Ultimately the long-distance thing didn’t work out. “It was kind of a no-brainer is an awful thing to say but, yeah,” he says, looking at the table. His new girlfriend is from Chicago but they met in LA. “She’s kind of clean-living and dreadful all at once, I think that’s the best way to be,” says Murphy. She’s now moving to London with their dog Daisy, who regularly breaks into their fridge to eat microgreens and burrata cheese. Murphy also fell in love with LA, which inspired the album’s name, Glitterbug.
“I think I’ll move there but I don’t know when,” he says. “It seems like a lot of the entertainment industry has flocked there and they’re all operating at these different levels of success but they’re all together in it as one. I’ve heard stories about A-list celebrities housing up-and-coming actors they’ve bumped into in a bar. One of my friends ended up in a hotel room there with Steve Buscemi – it’s just like these weird things that seem to happen to you and I guess weird is inspiring.
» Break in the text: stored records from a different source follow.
Lemma ranking_is_positive_sorted_and_cut_witness :
  let out := scoreRegressionTestsForRelevance Sample.matrix Sample.regressionTests
               Sample.changedFiles Sample.components Sample.keywords Sample.prTitle [] in
  List.map (fun r => (rt_id (ranked_testCase r), relevanceScore r)) out
  = [(14, 100); (11, 100)]
  /\ StronglySorted rankedDescending out
  /\ Z.of_nat (length out) <= 10.
Proof.
  split; [vm_compute; reflexivity|].
  split;
    apply (ranking_is_positive_sorted_and_cut Sample.matrix Sample.regressionTests
             Sample.changedFiles Sample.components Sample.keywords Sample.prTitle []).
Defined.

(** * Further properties *)

(** ** The further functions on sample data *)

Example component_terms_example :
  componentTerms (lit "UserProfile-page")
  = [lit "userprofile-page"; lit "user"; lit "profile"; lit "page"]
  /\ keywordTerms (lit "submit  the form") = [lit "submit"; lit "the"; lit "form"]
  /\ criteriaSearchTerms Fixture.shortCriteria = [].
Proof. repeat split; vm_compute; reflexivity. Qed.

Example search_example :
  List.map rt_id (searchTestCases (Fixture.referencedTest :: Sample.regressionTests)
                                  Fixture.criteria)
  = [21; 11; 14].
Proof. vm_compute. reflexivity. Qed.

Example section_paths_example :
  getSectionsWithHierarchy 3 [Fixture.regression; Fixture.login]
  = Some [(Fixture.regression, lit "Regression");
          (Fixture.login, lit "Regression > Login")]
  /\ getRegressionTestCases 3 [Fixture.regression; Fixture.login] []
       Fixture.sectionCases (lit "folder") (lit "Regression")
     = Some [withSectionPath (lit "Regression > Login") Sample.loginTest].
Proof. split; vm_compute; reflexivity. Qed.

Example file_keywords_example :
  extractFileKeywords [Some (lit "src/app/userProfile/UserProfileForm.component.ts"); None]
  = [lit "user"; lit "profile"; lit "form"; lit "component"].
Proof. vm_compute. reflexivity. Qed.

Example extract_components_example :
  extractComponents [Some (lit "lib/dateUtils.js"); Some (lit "src/auth/LoginForm.ts")]
                    Fixture.componentMapping
  = {| ex_components := [lit "Date Utils js"; lit "Authentication"];
       ex_keywords := [lit "date Utils js"; lit "auth"; lit "Login Form ts"] |}
  /\ extractComponents [Some (lit "src/auth/LoginForm.ts"); Some (lit "lib/dateUtils.js")]
                       Fixture.componentMapping
     = {| ex_components := [lit "Authentication"];
          ex_keywords := [lit "auth"; lit "Login Form ts"; lit "date Utils js"] |}.
Proof. split; vm_compute; reflexivity. Qed.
As songwriters, you’re always looking for that in some way.”
One of the most interesting videos they’ve done is for new track “Greek Tragedy”, which tells the story of a stalker fan who ends up murdering each of the band members. It’s interesting because they’ve always had a close relationship with their fans and not too many bad experiences. Later on backstage, after a tremendous gig in a warehouse-type venue where the fans threw themselves at the stage, the band are chatting about one of the girls on this tour who threw her bra at the stage then waited at the stage door to collect it again. The boys kindly obliged.
“I’m always trying to gauge what is the right amount of closeness or separation to have,” says Murphy, who once was once nearly pounced on by a middle-aged fan who took his friendliness the wrong way. Unfazed, the band’s style is still to “just steam in and be quite, you know, friendly.”
In 2008 during an NME tour in Edinburgh, they even took some fans up on the offer of having roast dinner at their house. “I was having a cigarette by the bus and there were these guys there and they were like, ‘next time you’re in Glasgow you’ll have to come round to my parents for roast dinner’... So we turned up the next time we were there. We all sat round a big table and it was pretty weird but they were so open and friendly. We just cracked open some red wine. I don’t really even like roast dinners but that one was good, or maybe it was the wine that was good,” he looks wistfully at his Cola.
The band’s sound might be more grown-up now, but Murphy is still a student at heart.